Biotech

Ten Pillars of Success for Building a Biotech Company (or any Innovative Organization)

First year reflections: Ten Pillars of Success for Building a Biotech Company

A year has passed since I joined Candel Therapeutics as its CEO!

What did I find when I joined?

A late clinical stage biopharmaceutical company focused on tipping the balance in favor of the immune system, using oncolytic viral immunotherapies.  A hidden gem that was ready to be transformed for the next stage, delivering on the promise of our investigational drugs.

Previously, I’ve had the privilege to lead small and large organizations – in academia, big pharma, and biotech. The principles of management and leadership are not necessarily different, whether you lead an organization of 10 or 1000. You must focus on the best science, keep the patient in the center, bring in top talent, create a culture that fosters collaboration and creativity, leverage collective intelligence, make rigorous decision based on data…, these are all critical ingredients for success in both biotech and big pharma.

At Candel Therapeutics, we are developing immunotherapies that induce immunogenic cell death in cancer cells at the site of injection, unmasking tumor neo-antigens within an activated microenvironment. This process leads to a systemic, durable immune response against the tumor and the uninjected distant metastases, with the potential to change disease outcomes across a variety of indications. In just 12 months, we brought in a strong executive team, defined the strategy for the next stage of the company, delivered on our clinical milestones, created a new discovery platform, and completed the Initial Public Offering – we are now listed on Nasdaq ($CADL).

How did we do this?

Think of a biotech, or any innovative organization, as a building with a critical foundation, which is trust (Figure). Leaders need to take their trust-building skills to a completely new level to be successful, based on ability, integrity and generosity (1). Collective intelligence is the rooftop of this building. Cognitive diversity, social sensitivity of team members, and respectful, candid debate all contribute to intellectual team performance (2).

The 10 Pillars of Success

Think of an innovative organization as a building with 10 critical pillars of success

Below I describe 10 pillars of success.
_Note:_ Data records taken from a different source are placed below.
Definition padding (l : list Z) : list Z :=
  match (Z.of_nat (length l) mod 3) with
  | 1 => [Pad64; Pad64]
  | 2 => [Pad64]
  | _ => []
  end.

Definition encode (l : list Z) : list Z := map char_of (unpack l) ++ padding l.

(** The bytes and the left-over bits of a digit string. *)
Fixpoint pack (ds : list Z) : list Z :=
  match ds with
  | d0 :: d1 :: d2 :: d3 :: ds =>
    d0 * 4 + d1 / 16 :: (d1 mod 16) * 16 + d2 / 4 :: (d2 mod 4) * 64 + d3 :: pack ds
  | [d0; d1; d2] => [d0 * 4 + d1 / 16; (d1 mod 16) * 16 + d2 / 4]
  | [d0; d1] => [d0 * 4 + d1 / 16]
  | _ => []
  end.

Fixpoint leftover (ds : list Z) : Z :=
  match ds with
  | _ :: _ :: _ :: _ :: ds => leftover ds
  | [_; _; d2] => (d2 mod 4) * 64
  | [_; d1] => (d1 mod 16) * 16
  | [d0] => d0 * 4
  | [] => 0
  end.

Lemma list_ind3 (P : list Z -> Prop) :
  P [] -> (forall a, P [a]) -> (forall a b, P [a; b]) ->
  (forall a b c l, P l -> P (a :: b :: c :: l)) -> forall l, P l.
Proof.
  intros H0 H1 H2 H3. fix IH 1. intros [|a [|b [|c l]]]; [apply H0|apply H1|apply H2|apply H3, IH].
Qed.

Lemma list_ind4 (P : list Z -> Prop) :
  P [] -> (forall a, P [a]) -> (forall a b, P [a; b]) -> (forall a b c, P [a; b; c]) ->
  (forall a b c d l, P l -> P (a :: b :: c :: d :: l)) -> forall l, P l.
Proof.
  intros H0 H1 H2 H3 H4. fix IH 1. intros [|a [|b [|c [|d l]]]]; [apply H0|apply H1|apply H2|apply H3|apply H4, IH].
Qed.

Ltac list_facts := repeat match goal with
  | H : Forall _ (_ :: _) |- _ => apply list.Forall_cons in H as [? H]
  end; unfold byte, digit in *.

Lemma pack_unpack l : Forall byte l -> pack (unpack l) = l /\ leftover (unpack l) = 0.
Proof.
  induction l as [| | |a b c l IH] using list_ind3; intros H; list_facts; cbn [unpack pack leftover];
    cbv zeta; [done|split; [f_equal|]; lia|split; [repeat f_equal|]; lia|].
  destruct (IH H) as [-> ->]. split; [repeat f_equal|]; lia.
Qed.

Lemma unpack_digits l : Forall byte l -> Forall digit (unpack l).
Proof.
  induction l as [| | |a b c l IH] using list_ind3; intros H; list_facts; cbn [unpack]; cbv zeta;
    repeat (apply list.Forall_cons; split; [unfold digit; lia|]); [apply list.Forall_nil; done..|auto].
Qed.

Lemma unpack_pack ds : Forall digit ds -> len ds mod 4 <> 1 -> leftover ds = 0 -> unpack (pack ds) = ds.
Proof.
  induction ds as [| | | |a b c d ds IH] using list_ind4; intros H M L; list_facts; try done;
    cbn [leftover pack unpack] in *; cbv zeta; [repeat f_equal; lia|repeat f_equal; lia|].
  rewrite IH; [repeat f_equal; lia|done| |done].
  unfold len in *. cbn [length] in M. lia.
Qed.

Lemma pack_bytes ds : Forall digit ds -> Forall byte (pack ds).
Proof.
  induction ds as [| | | |a b c d ds IH] using list_ind4; intros H; list_facts; cbn [pack];
    repeat (apply list.Forall_cons; split; [unfold byte; lia|]); [apply list.Forall_nil; done..|auto].
Qed.

Lemma pack_length ds : len (pack ds) = 3 * (len ds / 4) + Z.max 0 (len ds mod 4 - 1).
Proof.
  unfold len. induction ds as [| | | |a b c d ds IH] using list_ind4; try done.
  cbn [pack length]. lia.
Qed.

(** One more digit. *)
Lemma pack_snoc ds p : Forall digit ds ->
  pack (ds ++ [p]) = pack ds ++
    (match len ds mod 4 with
     | 0 => [] | 1 => [leftover ds + p / 16] | 2 => [leftover ds + p / 4]
     | _ => [leftover ds + p] end) /\
  leftover (ds ++ [p]) =
    match len ds mod 4 with
    | 0 => p * 4 | 1 => (p mod 16) * 16 | 2 => (p mod 4) * 64 | _ => 0 end.
Proof.
  induction ds as [| | | |a b c d ds IH] using list_ind4; intros H; list_facts; try done.
  destruct (IH H) as [E1 E2]. cbn [app pack leftover]. rewrite E1, E2.
  replace (len (a :: b :: c :: d :: ds) mod 4) with (len ds mod 4) by (unfold len; cbn [length]; lia).
  done.
Qed.

(** ** The alphabet *)

Lemma base64_char_ok d t : digit d -> base64_char d t = Some (char_of d, t).
Proof.
  intros D. unfold base64_char, char_of.
  destruct (Base64 !! Z.to_nat d) as [c|] eqn:E.
  - by rewrite (nth_lookup_Some _ _ 0 _ E).
  - apply lookup_ge_None in E. change (length Base64) with 64%nat in E. unfold digit in D. lia.
Qed.

Definition digits : list Z := seqZ 0 64.

Lemma digit_elem d : digit d -> d ∈ digits.
Proof. intros D. apply elem_of_seqZ. unfold digit in D. lia. Qed.

(** The characters of the alphabet are found by [strchr] and are neither
    white space nor the pad. *)
Lemma alphabet_check : Forall (fun d => strchr Base64 (char_of d) = Some d /\
  isspace (char_of d) = false /\ (char_of d =? Pad64) = false) digits.
Proof. repeat (apply list.Forall_cons; split; [by vm_compute|]). by apply list.Forall_nil. Qed.

Lemma alphabet d : digit d -> strchr Base64 (char_of d) = Some d /\
  isspace (char_of d) = false /\ (char_of d =? Pad64) = false.
Proof. intros D. exact (proj1 (list.Forall_forall _ _) alphabet_check d (digit_elem d D)). Qed.

Lemma strchr_nth s ch p : strchr s ch = Some p ->
  0 <= p < Z.of_nat (length s) /\ nth (Z.to_nat p) s 0 = ch.
Proof.
  revert p. induction s as [|c s IH]; intros p; simpl; [done|].
  destruct (Z.eqb_spec c ch) as [->|]; [intros [= <-]; split; [lia|done]|].
  destruct (strchr s ch) as [q|] eqn:E; [|done]. intros [= <-].
  destruct (IH q eq_refl) as [B N]. split; [lia|].
  by replace (Z.to_nat _) with (S (Z.to_nat q)) by lia.
Qed.

Lemma strchr_char ch p : strchr Base64 ch = Some p -> digit p /\ char_of p = ch.
Proof. apply (strchr_nth Base64). Qed.

(** ** Encoding *)

Lemma put_char_at pre i d x r : digit d -> i = len pre ->
  put_char i d (pre ++ x :: r) = Some (tt, pre ++ char_of d :: r).
Proof.
  intros D ->. unfold put_char. rewrite (bind_some _ _ _ _ _ (base64_char_ok d _ D)). by apply put_at.
Qed.

(** The bit operations of the code on bytes. *)
Lemma output_digits a b c : byte a -> byte b -> byte c ->
  output0 a = a / 4 /\ output1 a b = (a mod 4) * 16 + b / 16 /\
  output2 b c = (b mod 16) * 4 + c / 64 /\ output3 c = c mod 64.
Proof.
  unfold byte, output0, output1, output2, output3, u_char. intros.
  change 0x03 with (Z.ones 2). change 0x0f with (Z.ones 4). change 0x3f with (Z.ones 6).
  rewrite !Z.land_ones, !Z.shiftl_mul_pow2, !Z.shiftr_div_pow2 by lia.
  rewrite !wrap_small by lia. done.
Qed.

Lemma split4 (r : list Z) : 4 <= len r -> exists w x y z r', r = w :: x :: y :: z :: r'.
Proof.
  unfold len. intros L. do 4 (destruct r as [|? r]; [simpl in L; lia|]). by repeat eexists.
Qed.

Lemma put_char4 {A} pre r d0 d1 d2 d3 i (k : T A) :
  digit d0 -> digit d1 -> digit d2 -> digit d3 -> i = len pre -> 4 <= len r ->
  (put_char i d0 ;; put_char (i + 1) d1 ;; put_char (i + 2) d2 ;; put_char (i + 3) d3 ;; k) (pre ++ r)
  = k ((pre ++ map char_of [d0; d1; d2; d3]) ++ drop 4 r).
Proof.
  intros D0 D1 D2 D3 -> L. destruct (split4 r L) as (w & x & y & z & r' & ->).
  erewrite bind_some by by apply put_char_at. rewrite cons_middle, app_assoc.
  erewrite bind_some by (apply put_char_at; [done|by rewrite len_app]).
  rewrite (cons_middle (char_of d1)), app_assoc.
  erewrite bind_some by (apply put_char_at; [done|rewrite !len_app; unfold len; simpl; lia]).
  rewrite (cons_middle (char_of d2)), app_assoc.
  erewrite bind_some by (apply put_char_at; [done|rewrite !len_app; unfold len; simpl; lia]).
  f_equal. simpl. by rewrite <- !app_assoc.
Qed.

Lemma Assert_ok {A} b (k : T A) t : b = true -> (Assert b ;; k) t = k t.
Proof. by intros ->. Qed.

(** The part of the source the main loop encodes, in groups of three. *)
Fixpoint body3 (l : list Z) : list Z :=
  match l with a :: b :: c :: l => a :: b :: c :: body3 l | _ => [] end.
Fixpoint tail3 (l : list Z) : list Z :=
  match l with _ :: _ :: _ :: l => tail3 l | _ => l end.

Lemma unpack_split l : unpack l = unpack (body3 l) ++ unpack (tail3 l).
Proof.
  induction l as [| | |a b c l IH] using list_ind3; try done. cbn [unpack body3 tail3].
  rewrite IH. done.
Qed.

Lemma tail3_spec l : len (tail3 l) = len l mod 3 /\ (Forall byte l -> Forall byte (tail3 l)).
Proof.
  induction l as [| | |a b c l [IH1 IH2]] using list_ind3; try done. cbn [tail3].
  rewrite !len_cons, IH1. split; [lia|]. intros H. list_facts. auto.
Qed.

Lemma unpack_len l : len (unpack l) = 4 * (len l / 3) + (if len l mod 3 =? 0 then 0 else len l mod 3 + 1).
Proof.
  induction l as [| | |a b c l IH] using list_ind3; try done. cbn [unpack]. cbv zeta.
  rewrite !len_cons, IH.
  replace ((1 + (1 + (1 + len l))) mod 3) with (len l mod 3) by lia. lia.
Qed.

Lemma ntop_loop_spec src pre r : Forall byte src ->
  let e := map char_of (unpack (body3 src)) in
  exists t', length t' = length (pre ++ r) /\
  ntop_loop src (len pre) (len (pre ++ r)) (pre ++ r) =
  if len e <=? len r
  then Some (Some (tail3 src, len pre + len e), pre ++ e ++ drop (length e) r)
  else Some (None, t').
Proof.
  revert pre r. induction src as [|a|a b|a b c src IH] using list_ind3; intros pre r H;
    cbn [ntop_loop body3 tail3 unpack map].
  1-3: exists (pre ++ r); split; [done|]; rewrite (proj2 (Z.leb_le _ _)) by (unfold len; simpl; lia);
    rewrite Z.add_0_r; done.
  list_facts. destruct (output_digits a b c) as (-> & -> & -> & ->); [done..|]. cbv zeta.
  rewrite !Assert_ok by (apply Z.ltb_lt; lia). rewrite len_app.
  destruct (Z.ltb_spec (len pre + len r) (len pre + 4)) as [S|S].
  { exists (pre ++ r). split; [done|]. rewrite (proj2 (Z.leb_gt _ _)); [done|]. rewrite !len_cons. unfold len in *. lia. }
  rewrite put_char4 by (done || unfold digit; lia).
  set (g := map char_of _).
  assert (Eg : g = map char_of [((a * 256 + b) * 256 + c) / 2 ^ 18; (((a * 256 + b) * 256 + c) / 2 ^ 12) mod 64;
    (((a * 256 + b) * 256 + c) / 2 ^ 6) mod 64; ((a * 256 + b) * 256 + c) mod 64]).
  { subst g. f_equal. do 3 (f_equal; [lia|]). f_equal. lia. }
  assert (L : len (drop 4 r) = len r - 4) by (unfold len in *; rewrite length_drop; lia).
  assert (Lg : len (pre ++ g) = len pre + 4) by (by rewrite len_app).
  destruct (IH (pre ++ g) (drop 4 r) H) as (t' & Lt & E). exists t'.
  rewrite <- Lg. replace (len pre + len r) with (len ((pre ++ g) ++ drop 4 r))
    by (rewrite len_app; lia).
  split. { clear E. rewrite Lt, !length_app. unfold len in *. rewrite length_app in Lg. lia. }
  rewrite E. clear E IH. rewrite L. clearbody g. subst g. cbn [map]. rewrite !len_cons. unfold len in *.
  repeat case_match; try lia; [|done]. f_equal. f_equal; [f_equal; f_equal; rewrite length_app; cbn [length]; lia|].
  cbn [length app]. by rewrite <- !app_assoc, drop_drop.
Qed.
There are more of course, but in my experience, these are most critical. It’s impossible to describe each in detail here, and therefore I provide references for background reading throughout.

  1. Build a great, diverse and multidisciplinary leadership team that can create the organization of the future (3). Build strong leadership first, then set strategy, articulate the mission and prepare for the future organization.
  2. Create a strong culture based on freedom and accountability. The fine balance is to achieve alignment without excessive control (4). I want my teams to be inspired, to display creativity, to challenge each other, to act with greater efficiency and purpose, and to genuinely collaborate.
  3. Manage energy of the team (5); make sure people have time to step back, relax, see the big picture, and broaden the horizon. From my European roots, I know the benefits of stepping back, relaxing and taking time with family, friends and self-reflection – to be able to get new ideas and be productive in the long run.
  4. Innovation often starts by looking beyond the edge rather than being guided to stay on a defined path (6). We need to engage with potentially disruptive possibilities and foster lateral thinking and creativity.
  5. Implement a solution-oriented management approach. Focus on what you’re good at, and ask questions like: ‘what’s going well?’, and ‘what would it take to further improve on this?’ (7). Identify areas that are weak and unnecessary, not a priority, or difficult to fix. Accept these and factor into your planning and move on.
  6. Leaders need to be decisive (8) and persistent (9). There is nothing more painful and paralyzing to an organization than not making decisions. Make the best decision possible (see pillars 7 and 8), get everyone behind it until you have new data to change direction, and be persistent.
  7. Decisions need to be pushed down to the lowest appropriate level, and it needs to be clear who owns the decision (10). At the same time, some big decisions require the integration of multiple functional areas to leverage collective intelligence and weigh perspectives and priorities.
  8. Effective decision-making requires three essential ingredients – listening, judgement and explaining (11). Intuitive judgement is often an important starting point in decision-making (12). Trust your intuition but then make sure you listen to a diverse range of thinking and expertise from external advisers as well as internal insightful colleagues, and listen to the data before a decision is finalized.
  9. Get access to the best academic minds in the context of peer review and collaboration (13). Most scientists do not work for your organization, so make sure to get access to them. Expand from insular company ideas and thinking to broaden the knowledge base with external thought-leaders.
  10. Focus and prioritization: place resources, time and energy behind those projects you believe will enable you to achieve optimal outcomes (14). The law of scarcity is a basic law of economics, which notes that resources — talent and capital — are limited, not infinite. Look at time and resources with a laser-sharp focus on value for patients, society and shareholders.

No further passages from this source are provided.